MATERIAL SUPPLIED:
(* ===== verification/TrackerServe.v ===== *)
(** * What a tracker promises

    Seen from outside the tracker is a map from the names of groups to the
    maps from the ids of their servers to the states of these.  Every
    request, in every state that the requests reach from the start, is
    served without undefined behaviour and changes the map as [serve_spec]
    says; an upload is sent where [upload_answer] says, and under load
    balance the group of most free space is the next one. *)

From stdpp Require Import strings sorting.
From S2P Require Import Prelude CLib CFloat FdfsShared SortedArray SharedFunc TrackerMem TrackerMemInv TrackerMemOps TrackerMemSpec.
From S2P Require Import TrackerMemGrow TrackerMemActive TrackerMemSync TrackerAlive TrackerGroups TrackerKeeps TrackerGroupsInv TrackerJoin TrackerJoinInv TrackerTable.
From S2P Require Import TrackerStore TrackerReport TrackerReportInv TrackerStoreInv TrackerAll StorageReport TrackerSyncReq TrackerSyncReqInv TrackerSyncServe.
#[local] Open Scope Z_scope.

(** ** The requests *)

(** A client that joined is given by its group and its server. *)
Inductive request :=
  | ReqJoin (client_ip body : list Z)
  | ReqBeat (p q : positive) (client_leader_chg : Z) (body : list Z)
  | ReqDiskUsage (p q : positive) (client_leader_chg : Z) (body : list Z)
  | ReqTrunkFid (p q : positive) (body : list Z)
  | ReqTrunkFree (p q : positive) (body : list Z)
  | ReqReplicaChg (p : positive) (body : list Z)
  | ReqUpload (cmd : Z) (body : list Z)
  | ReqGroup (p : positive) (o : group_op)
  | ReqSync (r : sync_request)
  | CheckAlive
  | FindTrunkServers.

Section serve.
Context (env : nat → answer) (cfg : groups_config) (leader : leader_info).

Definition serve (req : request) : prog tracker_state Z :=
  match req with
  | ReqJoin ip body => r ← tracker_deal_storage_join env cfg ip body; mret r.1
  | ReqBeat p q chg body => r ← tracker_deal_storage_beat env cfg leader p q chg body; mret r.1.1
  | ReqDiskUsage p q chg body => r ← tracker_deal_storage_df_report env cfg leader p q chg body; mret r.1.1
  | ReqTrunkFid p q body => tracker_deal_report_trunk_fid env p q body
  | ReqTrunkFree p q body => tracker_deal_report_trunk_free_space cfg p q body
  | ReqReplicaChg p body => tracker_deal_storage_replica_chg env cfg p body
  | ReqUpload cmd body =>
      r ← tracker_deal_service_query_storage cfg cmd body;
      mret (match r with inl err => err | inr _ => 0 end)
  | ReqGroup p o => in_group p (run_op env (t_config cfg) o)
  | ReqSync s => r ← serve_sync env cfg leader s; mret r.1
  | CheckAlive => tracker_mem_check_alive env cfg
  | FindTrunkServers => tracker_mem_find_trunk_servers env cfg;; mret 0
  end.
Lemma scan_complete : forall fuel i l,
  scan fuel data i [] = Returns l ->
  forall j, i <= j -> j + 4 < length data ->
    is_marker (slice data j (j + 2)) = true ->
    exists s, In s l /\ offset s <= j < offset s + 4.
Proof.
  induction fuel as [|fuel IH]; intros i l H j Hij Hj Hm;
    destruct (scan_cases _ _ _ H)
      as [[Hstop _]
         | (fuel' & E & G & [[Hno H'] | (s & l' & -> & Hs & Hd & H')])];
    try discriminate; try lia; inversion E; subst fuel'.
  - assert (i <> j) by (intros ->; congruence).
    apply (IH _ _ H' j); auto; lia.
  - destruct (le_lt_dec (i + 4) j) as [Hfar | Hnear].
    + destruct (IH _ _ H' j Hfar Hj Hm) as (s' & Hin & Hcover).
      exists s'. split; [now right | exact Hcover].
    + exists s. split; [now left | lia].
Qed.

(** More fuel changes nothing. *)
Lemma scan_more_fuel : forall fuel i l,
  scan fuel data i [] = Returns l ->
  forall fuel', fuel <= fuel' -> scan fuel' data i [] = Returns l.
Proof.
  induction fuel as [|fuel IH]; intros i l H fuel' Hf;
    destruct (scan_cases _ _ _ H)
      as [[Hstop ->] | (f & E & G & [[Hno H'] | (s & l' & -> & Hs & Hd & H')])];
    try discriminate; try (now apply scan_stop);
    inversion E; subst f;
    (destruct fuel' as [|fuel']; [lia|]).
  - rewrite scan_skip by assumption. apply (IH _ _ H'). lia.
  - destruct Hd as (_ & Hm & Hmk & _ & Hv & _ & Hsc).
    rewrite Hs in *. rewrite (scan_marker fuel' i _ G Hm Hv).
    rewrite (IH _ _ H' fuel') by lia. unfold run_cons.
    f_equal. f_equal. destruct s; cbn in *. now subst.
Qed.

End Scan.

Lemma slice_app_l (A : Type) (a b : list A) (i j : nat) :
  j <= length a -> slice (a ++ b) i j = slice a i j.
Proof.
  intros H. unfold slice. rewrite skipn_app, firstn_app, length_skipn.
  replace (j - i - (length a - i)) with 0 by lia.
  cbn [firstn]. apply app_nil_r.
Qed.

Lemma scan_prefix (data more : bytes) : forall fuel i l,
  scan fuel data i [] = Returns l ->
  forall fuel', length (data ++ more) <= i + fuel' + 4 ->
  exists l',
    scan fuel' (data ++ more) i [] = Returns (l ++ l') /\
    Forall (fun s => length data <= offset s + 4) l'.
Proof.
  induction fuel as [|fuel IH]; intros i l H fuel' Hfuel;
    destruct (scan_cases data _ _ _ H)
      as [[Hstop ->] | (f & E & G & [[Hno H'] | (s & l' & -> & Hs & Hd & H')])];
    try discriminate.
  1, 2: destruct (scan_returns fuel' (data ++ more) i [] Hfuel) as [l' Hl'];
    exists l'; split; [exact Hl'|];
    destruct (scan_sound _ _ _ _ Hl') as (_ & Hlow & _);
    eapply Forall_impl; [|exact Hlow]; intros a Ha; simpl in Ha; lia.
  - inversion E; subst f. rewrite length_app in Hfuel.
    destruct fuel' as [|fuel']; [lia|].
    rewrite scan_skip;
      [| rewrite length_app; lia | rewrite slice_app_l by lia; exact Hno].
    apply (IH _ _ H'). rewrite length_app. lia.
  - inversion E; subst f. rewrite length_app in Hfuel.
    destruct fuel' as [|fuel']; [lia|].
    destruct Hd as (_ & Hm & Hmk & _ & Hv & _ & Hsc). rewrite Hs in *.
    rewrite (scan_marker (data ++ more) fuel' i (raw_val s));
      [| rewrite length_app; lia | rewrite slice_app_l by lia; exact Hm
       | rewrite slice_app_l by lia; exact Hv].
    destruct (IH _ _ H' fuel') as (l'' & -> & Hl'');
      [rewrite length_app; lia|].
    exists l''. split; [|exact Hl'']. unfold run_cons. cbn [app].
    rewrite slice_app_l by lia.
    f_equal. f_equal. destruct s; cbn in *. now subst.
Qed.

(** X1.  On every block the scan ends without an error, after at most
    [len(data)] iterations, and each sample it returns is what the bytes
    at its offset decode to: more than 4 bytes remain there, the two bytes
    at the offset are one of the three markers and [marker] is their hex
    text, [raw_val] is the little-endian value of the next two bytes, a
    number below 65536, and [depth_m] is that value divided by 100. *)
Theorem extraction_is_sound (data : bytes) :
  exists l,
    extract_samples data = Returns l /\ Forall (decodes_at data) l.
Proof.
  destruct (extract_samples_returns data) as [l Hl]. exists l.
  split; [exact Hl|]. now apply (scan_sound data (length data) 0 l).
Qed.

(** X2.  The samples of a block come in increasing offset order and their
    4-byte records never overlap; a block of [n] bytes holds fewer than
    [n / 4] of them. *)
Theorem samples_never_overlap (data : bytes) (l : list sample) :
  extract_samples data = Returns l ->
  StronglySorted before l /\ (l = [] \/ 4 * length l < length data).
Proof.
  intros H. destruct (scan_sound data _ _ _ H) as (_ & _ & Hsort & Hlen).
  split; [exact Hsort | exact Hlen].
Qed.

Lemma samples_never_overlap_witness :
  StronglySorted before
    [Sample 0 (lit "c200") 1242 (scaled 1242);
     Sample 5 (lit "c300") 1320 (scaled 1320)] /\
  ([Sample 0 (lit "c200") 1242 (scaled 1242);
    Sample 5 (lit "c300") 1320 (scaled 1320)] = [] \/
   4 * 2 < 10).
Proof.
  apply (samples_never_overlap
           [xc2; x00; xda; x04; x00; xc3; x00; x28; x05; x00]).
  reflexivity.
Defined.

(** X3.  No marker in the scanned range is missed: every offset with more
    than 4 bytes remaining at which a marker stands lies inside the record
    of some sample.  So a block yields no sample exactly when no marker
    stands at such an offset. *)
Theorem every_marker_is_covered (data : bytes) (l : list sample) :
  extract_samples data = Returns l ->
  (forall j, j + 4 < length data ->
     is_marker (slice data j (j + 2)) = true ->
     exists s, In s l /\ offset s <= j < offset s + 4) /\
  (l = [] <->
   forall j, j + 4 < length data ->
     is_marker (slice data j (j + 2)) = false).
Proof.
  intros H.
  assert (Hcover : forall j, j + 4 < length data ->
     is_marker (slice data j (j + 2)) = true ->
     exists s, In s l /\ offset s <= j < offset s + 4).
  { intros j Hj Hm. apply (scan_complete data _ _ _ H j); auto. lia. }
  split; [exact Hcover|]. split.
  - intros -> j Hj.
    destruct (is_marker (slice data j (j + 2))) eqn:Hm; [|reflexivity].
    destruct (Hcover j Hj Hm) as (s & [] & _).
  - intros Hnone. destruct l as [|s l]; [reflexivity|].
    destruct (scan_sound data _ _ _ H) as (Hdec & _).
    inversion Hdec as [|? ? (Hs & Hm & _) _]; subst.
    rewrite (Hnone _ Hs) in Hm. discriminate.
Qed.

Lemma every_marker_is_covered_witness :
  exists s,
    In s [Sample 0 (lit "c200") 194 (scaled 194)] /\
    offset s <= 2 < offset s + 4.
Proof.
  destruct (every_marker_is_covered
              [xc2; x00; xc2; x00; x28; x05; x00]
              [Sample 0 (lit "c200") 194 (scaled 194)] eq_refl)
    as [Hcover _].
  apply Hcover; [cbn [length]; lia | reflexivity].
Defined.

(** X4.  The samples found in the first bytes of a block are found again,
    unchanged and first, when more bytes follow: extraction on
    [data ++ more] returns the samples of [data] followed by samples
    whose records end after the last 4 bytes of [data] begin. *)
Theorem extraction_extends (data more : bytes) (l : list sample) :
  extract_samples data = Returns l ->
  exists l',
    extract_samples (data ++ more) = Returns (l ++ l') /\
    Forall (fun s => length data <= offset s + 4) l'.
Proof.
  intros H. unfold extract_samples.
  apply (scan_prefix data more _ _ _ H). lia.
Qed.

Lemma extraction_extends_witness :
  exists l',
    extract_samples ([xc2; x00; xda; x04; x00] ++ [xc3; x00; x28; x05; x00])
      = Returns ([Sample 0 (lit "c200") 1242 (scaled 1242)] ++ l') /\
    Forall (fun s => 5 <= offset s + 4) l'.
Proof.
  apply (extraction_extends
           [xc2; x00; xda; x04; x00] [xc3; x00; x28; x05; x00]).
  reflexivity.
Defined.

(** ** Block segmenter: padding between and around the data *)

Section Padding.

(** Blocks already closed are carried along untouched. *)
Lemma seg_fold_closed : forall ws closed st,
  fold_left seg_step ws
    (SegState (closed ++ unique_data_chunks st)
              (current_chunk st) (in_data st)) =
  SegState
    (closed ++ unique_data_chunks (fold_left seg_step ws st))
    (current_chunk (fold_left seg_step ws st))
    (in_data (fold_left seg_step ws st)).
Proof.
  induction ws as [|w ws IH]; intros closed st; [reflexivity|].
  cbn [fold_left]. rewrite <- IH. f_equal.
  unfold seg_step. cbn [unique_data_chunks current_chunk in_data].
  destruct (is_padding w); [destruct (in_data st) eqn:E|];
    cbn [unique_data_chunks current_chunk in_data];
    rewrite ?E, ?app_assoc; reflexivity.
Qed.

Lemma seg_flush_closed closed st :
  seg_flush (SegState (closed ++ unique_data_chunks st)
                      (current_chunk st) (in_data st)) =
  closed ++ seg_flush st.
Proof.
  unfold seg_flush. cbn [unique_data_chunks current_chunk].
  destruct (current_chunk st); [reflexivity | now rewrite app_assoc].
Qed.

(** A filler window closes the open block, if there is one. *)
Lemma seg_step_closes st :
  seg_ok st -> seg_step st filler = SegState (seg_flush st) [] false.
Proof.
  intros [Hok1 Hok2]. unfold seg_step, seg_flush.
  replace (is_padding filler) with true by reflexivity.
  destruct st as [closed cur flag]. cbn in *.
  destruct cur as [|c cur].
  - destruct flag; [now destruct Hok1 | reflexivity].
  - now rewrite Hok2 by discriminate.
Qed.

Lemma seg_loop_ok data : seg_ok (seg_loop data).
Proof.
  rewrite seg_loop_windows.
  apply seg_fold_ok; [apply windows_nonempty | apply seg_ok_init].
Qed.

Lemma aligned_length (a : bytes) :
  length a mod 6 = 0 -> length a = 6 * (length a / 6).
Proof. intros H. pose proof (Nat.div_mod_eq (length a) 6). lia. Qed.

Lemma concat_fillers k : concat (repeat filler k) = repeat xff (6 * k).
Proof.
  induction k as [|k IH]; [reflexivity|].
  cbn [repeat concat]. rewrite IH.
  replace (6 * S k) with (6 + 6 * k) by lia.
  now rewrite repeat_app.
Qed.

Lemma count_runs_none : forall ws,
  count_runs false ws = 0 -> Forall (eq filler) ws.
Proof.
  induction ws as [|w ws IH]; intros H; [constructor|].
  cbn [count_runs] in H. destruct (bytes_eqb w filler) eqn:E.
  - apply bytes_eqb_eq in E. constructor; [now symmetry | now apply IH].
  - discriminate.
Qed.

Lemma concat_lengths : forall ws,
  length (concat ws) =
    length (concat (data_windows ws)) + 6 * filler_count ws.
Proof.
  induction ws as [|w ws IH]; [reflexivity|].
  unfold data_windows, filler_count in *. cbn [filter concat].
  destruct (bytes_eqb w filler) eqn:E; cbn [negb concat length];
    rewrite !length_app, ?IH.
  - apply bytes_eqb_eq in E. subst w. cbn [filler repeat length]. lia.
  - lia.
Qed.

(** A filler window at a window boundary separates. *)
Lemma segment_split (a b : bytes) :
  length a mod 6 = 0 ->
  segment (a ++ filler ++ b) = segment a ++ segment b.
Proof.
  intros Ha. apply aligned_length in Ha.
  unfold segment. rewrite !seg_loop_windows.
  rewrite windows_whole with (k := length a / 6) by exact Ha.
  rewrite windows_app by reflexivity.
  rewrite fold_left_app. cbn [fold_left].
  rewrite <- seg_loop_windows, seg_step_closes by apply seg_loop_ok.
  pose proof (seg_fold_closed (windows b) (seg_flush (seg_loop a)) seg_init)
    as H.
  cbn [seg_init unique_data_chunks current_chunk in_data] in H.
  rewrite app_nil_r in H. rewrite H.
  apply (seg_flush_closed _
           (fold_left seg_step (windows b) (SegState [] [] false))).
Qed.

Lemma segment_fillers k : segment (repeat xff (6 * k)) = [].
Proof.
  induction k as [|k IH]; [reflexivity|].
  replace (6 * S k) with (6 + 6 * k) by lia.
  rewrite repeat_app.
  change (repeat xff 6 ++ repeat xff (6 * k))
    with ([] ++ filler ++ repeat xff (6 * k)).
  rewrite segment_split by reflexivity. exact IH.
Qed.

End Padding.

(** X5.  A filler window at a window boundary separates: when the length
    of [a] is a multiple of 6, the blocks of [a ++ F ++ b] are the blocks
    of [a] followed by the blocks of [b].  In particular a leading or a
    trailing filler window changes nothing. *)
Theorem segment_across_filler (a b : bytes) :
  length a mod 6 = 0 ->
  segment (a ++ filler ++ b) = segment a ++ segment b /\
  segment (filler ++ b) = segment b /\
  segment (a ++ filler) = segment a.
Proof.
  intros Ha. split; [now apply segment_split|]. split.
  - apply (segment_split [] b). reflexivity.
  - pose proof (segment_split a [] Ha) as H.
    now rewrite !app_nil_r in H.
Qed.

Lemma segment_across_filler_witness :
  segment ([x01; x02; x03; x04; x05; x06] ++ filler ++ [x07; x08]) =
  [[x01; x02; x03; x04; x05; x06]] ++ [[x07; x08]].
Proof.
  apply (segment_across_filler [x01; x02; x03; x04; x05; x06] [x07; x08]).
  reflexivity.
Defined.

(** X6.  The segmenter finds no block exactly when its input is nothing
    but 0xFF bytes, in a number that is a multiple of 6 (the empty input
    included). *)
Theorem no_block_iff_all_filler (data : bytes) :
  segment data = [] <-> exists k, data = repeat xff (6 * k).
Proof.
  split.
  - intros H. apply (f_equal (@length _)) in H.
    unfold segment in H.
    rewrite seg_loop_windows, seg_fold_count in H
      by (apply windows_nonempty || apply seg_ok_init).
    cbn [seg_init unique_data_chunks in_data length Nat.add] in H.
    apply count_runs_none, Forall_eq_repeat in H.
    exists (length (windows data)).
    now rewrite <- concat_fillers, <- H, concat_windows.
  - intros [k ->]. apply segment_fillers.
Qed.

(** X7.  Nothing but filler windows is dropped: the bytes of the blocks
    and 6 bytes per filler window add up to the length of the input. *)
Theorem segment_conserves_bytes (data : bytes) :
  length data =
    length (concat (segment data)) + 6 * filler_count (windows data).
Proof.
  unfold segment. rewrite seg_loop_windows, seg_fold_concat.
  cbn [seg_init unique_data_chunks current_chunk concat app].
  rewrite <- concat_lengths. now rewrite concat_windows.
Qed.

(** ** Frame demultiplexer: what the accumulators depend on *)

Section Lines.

TASK ITEM: Here the job is to set down exactly the lines of the material above that fall between the one with "rewrite fold_left_app. cbn [fold_left]." and the one with "rewrite app_nil_r in H. rewrite H.", inclusive, and nothing beyond them.

WRITTEN RESPONSE:
  rewrite fold_left_app. cbn [fold_left].
  rewrite <- seg_loop_windows, seg_step_closes by apply seg_loop_ok.
  pose proof (seg_fold_closed (windows b) (seg_flush (seg_loop a)) seg_init)
    as H.
  cbn [seg_init unique_data_chunks current_chunk in_data] in H.
  rewrite app_nil_r in H. rewrite H.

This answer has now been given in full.